START Materials provided

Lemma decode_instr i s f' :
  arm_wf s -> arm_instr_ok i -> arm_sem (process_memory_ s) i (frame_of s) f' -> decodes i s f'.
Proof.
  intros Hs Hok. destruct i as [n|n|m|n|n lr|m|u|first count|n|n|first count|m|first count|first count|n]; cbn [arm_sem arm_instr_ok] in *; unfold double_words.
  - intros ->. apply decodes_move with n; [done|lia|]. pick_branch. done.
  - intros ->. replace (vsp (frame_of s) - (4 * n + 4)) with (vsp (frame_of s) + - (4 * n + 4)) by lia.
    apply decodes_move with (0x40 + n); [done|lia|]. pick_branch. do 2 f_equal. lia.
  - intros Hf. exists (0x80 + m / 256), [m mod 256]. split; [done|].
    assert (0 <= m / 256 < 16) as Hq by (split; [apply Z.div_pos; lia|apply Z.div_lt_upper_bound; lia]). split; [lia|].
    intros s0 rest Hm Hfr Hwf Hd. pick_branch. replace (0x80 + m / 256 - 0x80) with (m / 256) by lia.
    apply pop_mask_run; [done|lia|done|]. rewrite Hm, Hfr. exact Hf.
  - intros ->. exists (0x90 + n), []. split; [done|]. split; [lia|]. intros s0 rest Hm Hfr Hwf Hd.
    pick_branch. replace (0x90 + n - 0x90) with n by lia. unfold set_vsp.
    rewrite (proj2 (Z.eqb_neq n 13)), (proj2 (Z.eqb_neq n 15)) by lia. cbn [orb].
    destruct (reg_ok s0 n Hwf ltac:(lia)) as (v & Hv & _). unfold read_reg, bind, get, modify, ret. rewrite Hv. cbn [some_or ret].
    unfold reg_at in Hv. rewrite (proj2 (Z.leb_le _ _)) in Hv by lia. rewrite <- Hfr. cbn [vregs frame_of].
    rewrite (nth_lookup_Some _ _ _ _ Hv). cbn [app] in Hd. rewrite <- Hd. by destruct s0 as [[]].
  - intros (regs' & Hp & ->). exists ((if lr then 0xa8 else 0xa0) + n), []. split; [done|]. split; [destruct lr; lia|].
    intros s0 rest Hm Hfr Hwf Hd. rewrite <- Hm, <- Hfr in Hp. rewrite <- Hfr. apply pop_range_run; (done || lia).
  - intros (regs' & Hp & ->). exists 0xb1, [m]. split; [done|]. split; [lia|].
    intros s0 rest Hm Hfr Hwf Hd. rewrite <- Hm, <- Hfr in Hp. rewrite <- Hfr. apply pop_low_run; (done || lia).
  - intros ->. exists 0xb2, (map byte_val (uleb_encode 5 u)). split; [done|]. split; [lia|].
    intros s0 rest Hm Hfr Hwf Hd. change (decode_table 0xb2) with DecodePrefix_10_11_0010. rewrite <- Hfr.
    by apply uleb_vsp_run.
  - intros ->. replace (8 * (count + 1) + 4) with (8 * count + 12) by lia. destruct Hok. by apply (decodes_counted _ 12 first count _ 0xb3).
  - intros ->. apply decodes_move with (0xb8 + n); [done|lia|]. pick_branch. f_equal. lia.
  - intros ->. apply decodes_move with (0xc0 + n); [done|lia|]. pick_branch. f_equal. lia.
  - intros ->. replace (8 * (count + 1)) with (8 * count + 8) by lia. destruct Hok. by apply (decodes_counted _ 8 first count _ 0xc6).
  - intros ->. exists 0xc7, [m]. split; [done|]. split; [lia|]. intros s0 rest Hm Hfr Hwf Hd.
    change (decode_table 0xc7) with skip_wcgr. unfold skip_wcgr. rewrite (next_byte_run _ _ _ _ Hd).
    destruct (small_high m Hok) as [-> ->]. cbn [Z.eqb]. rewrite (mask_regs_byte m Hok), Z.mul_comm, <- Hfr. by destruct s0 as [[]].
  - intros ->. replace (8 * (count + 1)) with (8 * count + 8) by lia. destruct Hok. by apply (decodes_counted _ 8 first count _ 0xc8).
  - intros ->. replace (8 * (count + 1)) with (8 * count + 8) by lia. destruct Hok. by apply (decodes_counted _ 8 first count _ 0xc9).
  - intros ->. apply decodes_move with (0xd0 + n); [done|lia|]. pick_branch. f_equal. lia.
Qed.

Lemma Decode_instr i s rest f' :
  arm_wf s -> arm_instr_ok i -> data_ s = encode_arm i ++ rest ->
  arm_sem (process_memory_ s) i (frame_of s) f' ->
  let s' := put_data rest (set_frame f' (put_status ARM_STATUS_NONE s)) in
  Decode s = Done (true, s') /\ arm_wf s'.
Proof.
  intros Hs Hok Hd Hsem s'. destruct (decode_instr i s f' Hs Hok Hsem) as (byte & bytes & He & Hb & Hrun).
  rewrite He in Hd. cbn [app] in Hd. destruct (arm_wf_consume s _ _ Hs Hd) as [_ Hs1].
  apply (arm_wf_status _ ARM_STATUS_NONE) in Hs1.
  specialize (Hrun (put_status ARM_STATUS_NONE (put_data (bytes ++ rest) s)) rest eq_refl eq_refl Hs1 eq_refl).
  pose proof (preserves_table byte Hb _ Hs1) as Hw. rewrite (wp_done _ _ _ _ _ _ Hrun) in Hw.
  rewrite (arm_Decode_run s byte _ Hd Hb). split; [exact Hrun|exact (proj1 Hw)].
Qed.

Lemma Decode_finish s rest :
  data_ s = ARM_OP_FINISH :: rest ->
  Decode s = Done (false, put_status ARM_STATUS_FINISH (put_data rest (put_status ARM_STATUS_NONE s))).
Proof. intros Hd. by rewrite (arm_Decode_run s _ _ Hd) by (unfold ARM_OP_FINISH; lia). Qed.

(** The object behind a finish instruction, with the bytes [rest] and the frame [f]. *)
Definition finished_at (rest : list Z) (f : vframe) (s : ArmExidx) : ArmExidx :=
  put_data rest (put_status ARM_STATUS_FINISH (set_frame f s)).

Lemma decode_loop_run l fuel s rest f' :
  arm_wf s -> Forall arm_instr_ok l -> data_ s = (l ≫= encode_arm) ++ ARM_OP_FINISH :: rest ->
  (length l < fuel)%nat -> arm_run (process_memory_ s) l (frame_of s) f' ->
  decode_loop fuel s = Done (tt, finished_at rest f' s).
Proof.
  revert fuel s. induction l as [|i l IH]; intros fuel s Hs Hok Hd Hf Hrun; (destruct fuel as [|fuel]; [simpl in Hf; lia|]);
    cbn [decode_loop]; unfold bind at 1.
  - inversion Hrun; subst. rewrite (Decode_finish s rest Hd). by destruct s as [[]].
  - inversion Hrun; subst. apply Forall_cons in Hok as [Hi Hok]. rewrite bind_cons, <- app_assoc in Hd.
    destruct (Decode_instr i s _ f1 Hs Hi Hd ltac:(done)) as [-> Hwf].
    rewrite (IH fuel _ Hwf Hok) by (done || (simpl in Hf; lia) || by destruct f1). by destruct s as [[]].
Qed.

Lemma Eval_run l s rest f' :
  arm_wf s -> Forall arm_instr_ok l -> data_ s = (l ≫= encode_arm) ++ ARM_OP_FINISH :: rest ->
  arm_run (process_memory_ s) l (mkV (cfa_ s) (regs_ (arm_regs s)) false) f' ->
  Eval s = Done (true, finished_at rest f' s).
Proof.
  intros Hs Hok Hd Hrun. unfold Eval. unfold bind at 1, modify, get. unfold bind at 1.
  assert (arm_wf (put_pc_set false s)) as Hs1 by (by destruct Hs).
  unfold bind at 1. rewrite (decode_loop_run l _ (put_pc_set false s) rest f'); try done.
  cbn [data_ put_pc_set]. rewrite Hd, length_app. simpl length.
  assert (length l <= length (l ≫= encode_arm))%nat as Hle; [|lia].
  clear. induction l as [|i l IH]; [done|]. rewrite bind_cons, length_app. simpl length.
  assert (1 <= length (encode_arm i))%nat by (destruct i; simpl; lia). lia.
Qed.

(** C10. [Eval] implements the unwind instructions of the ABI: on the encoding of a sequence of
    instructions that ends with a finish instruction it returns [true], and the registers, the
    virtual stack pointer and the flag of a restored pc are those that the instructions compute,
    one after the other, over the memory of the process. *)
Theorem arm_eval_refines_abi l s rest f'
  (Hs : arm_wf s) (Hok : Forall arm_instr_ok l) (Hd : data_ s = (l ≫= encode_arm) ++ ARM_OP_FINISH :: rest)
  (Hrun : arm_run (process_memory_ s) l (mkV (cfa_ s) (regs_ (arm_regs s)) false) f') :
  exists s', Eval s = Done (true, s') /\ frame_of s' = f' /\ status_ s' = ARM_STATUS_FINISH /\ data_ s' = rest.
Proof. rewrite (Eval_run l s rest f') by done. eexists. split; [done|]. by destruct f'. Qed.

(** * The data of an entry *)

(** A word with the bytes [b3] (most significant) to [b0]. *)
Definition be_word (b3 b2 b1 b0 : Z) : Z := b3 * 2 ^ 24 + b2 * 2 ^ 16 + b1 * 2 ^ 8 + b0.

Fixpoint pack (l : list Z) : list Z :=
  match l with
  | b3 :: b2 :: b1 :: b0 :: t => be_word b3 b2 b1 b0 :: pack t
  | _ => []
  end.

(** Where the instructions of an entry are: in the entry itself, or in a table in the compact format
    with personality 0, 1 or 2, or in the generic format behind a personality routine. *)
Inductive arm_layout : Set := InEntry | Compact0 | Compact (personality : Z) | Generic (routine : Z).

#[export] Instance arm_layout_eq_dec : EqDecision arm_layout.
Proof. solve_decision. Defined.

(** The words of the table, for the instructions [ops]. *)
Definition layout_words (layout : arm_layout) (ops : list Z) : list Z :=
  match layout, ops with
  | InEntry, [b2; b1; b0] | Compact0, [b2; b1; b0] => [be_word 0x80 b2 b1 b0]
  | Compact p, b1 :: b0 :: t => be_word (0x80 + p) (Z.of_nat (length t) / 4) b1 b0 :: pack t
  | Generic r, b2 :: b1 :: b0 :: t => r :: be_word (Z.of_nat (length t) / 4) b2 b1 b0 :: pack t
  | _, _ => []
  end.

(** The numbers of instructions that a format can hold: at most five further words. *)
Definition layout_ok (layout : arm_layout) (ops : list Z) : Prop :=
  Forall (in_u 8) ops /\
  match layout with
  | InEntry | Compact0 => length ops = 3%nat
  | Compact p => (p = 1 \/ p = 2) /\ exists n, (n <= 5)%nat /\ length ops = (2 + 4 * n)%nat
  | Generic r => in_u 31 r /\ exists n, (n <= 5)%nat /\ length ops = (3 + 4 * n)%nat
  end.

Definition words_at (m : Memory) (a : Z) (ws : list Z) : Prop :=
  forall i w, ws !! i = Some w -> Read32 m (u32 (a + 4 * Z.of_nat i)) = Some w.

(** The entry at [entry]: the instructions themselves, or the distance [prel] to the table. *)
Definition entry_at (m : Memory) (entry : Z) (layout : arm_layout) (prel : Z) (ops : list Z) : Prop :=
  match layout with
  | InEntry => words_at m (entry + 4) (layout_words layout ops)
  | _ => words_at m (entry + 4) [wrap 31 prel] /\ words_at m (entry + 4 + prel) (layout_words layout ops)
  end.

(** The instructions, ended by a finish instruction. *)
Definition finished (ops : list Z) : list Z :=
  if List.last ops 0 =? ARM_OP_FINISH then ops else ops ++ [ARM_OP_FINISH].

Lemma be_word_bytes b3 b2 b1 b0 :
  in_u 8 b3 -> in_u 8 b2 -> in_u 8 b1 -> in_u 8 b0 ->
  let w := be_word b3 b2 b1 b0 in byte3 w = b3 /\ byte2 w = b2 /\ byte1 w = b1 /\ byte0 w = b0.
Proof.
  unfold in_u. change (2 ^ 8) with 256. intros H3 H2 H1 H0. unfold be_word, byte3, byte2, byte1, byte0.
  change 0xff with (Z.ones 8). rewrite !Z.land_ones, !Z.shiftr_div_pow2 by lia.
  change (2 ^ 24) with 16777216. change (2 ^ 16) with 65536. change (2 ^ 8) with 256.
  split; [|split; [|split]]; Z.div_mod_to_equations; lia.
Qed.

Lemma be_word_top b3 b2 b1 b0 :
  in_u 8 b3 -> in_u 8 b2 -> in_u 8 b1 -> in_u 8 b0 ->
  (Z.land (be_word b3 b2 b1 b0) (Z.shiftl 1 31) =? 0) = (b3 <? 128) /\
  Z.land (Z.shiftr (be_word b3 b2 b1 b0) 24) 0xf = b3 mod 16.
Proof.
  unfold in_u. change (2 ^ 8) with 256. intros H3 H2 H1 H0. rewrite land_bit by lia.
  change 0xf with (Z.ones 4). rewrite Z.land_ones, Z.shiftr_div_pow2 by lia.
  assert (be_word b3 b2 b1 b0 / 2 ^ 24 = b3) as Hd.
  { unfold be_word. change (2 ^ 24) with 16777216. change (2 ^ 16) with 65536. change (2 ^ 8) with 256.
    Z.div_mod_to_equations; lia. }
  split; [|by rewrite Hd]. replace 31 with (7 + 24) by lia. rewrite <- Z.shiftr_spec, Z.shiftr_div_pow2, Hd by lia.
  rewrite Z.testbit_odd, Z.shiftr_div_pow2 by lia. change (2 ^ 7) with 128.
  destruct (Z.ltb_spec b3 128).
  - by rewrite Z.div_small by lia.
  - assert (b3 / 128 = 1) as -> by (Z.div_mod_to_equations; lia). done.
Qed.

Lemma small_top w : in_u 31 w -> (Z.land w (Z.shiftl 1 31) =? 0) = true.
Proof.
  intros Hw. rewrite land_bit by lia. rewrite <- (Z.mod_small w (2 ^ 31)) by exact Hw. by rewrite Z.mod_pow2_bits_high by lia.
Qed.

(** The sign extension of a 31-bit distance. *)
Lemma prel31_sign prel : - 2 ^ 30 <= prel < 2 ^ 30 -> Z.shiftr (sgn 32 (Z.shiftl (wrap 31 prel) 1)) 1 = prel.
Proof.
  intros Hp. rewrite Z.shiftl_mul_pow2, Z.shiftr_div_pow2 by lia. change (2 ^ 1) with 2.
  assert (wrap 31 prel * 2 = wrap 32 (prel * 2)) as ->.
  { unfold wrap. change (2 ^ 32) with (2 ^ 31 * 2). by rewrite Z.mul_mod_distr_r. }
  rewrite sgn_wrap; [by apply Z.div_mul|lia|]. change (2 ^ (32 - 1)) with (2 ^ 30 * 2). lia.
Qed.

END Materials provided
START Materials provided

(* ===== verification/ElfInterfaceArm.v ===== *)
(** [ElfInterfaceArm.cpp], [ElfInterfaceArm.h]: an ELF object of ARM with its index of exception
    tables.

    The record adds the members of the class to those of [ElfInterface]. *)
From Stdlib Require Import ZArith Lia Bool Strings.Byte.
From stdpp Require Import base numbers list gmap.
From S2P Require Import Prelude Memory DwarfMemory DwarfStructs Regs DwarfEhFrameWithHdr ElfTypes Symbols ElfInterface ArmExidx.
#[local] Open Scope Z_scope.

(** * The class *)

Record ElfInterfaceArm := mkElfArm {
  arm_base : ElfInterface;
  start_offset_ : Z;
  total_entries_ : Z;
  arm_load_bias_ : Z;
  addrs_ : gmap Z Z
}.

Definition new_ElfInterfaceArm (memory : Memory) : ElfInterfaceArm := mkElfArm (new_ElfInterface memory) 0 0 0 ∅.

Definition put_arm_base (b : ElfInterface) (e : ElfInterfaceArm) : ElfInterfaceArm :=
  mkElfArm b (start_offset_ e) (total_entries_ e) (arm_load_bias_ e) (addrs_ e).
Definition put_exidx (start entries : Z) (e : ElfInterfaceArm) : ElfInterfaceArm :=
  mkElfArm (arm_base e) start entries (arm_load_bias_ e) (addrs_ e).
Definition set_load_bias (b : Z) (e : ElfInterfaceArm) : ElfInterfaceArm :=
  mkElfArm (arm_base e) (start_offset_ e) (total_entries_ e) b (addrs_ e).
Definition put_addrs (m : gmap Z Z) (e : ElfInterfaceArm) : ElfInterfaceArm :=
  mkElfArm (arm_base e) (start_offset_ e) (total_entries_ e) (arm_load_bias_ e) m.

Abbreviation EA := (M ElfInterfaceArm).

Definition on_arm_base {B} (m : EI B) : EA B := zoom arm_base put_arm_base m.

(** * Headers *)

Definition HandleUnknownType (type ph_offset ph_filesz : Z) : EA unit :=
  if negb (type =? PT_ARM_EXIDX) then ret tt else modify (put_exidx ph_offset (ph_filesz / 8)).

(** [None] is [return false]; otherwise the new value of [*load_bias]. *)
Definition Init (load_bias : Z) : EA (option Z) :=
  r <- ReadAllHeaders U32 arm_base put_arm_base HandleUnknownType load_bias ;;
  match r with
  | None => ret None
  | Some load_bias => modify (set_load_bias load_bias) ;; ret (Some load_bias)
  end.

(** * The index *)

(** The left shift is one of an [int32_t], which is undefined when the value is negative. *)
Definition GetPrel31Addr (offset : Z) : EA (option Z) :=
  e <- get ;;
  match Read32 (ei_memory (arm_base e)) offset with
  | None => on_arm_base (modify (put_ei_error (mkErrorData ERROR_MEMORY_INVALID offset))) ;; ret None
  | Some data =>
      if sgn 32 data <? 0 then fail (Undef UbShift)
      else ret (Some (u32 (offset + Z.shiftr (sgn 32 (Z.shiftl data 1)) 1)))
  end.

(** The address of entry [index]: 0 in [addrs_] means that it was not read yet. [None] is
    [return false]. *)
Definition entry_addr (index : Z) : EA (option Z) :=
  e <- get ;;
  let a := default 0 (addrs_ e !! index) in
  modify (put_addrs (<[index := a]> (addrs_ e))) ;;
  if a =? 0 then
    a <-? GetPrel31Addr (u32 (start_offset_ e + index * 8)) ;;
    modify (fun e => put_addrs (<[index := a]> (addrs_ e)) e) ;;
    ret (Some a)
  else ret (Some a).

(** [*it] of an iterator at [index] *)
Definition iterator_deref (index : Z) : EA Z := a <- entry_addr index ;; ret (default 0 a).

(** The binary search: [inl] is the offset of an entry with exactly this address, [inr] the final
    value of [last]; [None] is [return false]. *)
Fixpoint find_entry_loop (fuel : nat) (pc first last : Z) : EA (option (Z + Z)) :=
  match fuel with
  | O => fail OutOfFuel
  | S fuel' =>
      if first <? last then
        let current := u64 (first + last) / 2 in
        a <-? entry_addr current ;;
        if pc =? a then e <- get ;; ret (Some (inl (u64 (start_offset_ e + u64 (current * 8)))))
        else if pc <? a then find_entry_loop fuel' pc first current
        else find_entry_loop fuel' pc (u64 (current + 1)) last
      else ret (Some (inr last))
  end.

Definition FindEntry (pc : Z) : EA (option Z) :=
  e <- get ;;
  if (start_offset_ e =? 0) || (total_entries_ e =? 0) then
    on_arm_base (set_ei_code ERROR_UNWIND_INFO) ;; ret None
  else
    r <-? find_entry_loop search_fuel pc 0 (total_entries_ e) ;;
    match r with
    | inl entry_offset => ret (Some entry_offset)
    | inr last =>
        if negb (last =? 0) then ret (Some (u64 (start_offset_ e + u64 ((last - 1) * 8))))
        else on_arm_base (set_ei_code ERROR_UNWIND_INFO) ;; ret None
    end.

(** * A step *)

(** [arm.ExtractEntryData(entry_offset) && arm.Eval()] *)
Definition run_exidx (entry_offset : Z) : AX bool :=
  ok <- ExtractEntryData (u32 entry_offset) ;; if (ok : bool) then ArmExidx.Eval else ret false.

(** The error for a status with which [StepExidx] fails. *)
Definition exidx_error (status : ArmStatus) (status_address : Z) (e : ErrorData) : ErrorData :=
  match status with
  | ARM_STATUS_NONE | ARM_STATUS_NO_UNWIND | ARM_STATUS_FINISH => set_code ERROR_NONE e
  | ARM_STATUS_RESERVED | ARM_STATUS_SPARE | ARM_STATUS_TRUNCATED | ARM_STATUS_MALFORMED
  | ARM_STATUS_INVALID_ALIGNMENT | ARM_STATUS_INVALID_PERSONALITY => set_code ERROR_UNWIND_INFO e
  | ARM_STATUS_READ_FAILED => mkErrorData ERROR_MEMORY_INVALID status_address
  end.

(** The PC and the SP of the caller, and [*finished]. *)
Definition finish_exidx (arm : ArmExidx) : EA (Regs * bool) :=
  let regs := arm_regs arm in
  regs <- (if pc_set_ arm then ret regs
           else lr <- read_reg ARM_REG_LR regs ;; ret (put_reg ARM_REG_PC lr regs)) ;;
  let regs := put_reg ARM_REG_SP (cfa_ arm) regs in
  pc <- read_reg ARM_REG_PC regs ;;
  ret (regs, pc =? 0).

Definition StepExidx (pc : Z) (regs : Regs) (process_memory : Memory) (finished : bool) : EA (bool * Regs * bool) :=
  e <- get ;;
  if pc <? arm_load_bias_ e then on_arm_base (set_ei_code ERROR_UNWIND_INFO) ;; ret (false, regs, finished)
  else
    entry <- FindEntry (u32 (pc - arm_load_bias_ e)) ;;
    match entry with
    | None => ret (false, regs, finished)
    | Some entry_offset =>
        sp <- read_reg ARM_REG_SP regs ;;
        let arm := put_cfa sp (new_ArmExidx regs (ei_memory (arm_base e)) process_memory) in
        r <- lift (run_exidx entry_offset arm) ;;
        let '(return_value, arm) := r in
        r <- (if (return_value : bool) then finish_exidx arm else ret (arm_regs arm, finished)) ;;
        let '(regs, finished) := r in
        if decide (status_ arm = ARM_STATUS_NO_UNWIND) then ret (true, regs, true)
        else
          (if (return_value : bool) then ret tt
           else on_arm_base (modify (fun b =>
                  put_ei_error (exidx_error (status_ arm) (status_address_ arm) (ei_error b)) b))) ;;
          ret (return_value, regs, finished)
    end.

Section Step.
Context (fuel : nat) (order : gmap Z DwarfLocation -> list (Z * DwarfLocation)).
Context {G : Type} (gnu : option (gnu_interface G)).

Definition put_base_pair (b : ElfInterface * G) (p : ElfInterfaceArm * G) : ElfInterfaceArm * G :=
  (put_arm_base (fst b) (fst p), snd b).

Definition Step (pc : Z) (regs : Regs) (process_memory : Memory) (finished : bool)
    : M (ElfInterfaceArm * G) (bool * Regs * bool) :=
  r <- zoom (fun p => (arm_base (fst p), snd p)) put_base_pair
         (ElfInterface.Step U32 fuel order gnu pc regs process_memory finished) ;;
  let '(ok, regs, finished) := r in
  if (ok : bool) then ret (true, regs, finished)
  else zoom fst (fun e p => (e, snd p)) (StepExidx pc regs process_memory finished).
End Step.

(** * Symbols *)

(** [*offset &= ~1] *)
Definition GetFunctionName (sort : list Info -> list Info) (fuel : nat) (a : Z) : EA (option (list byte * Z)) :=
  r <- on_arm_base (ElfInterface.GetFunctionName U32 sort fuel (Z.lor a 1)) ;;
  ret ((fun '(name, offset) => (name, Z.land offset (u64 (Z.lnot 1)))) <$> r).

END Materials provided

**Work to be completed:** Taking the entries above, print exactly the lines starting at the line with "(** The error" and ending at the line with "let regs := arm_regs arm in", both included.

**Task response:**
(** The error for a status with which [StepExidx] fails. *)
Definition exidx_error (status : ArmStatus) (status_address : Z) (e : ErrorData) : ErrorData :=
  match status with
  | ARM_STATUS_NONE | ARM_STATUS_NO_UNWIND | ARM_STATUS_FINISH => set_code ERROR_NONE e
  | ARM_STATUS_RESERVED | ARM_STATUS_SPARE | ARM_STATUS_TRUNCATED | ARM_STATUS_MALFORMED
  | ARM_STATUS_INVALID_ALIGNMENT | ARM_STATUS_INVALID_PERSONALITY => set_code ERROR_UNWIND_INFO e
  | ARM_STATUS_READ_FAILED => mkErrorData ERROR_MEMORY_INVALID status_address
  end.

(** The PC and the SP of the caller, and [*finished]. *)
Definition finish_exidx (arm : ArmExidx) : EA (Regs * bool) :=
  let regs := arm_regs arm in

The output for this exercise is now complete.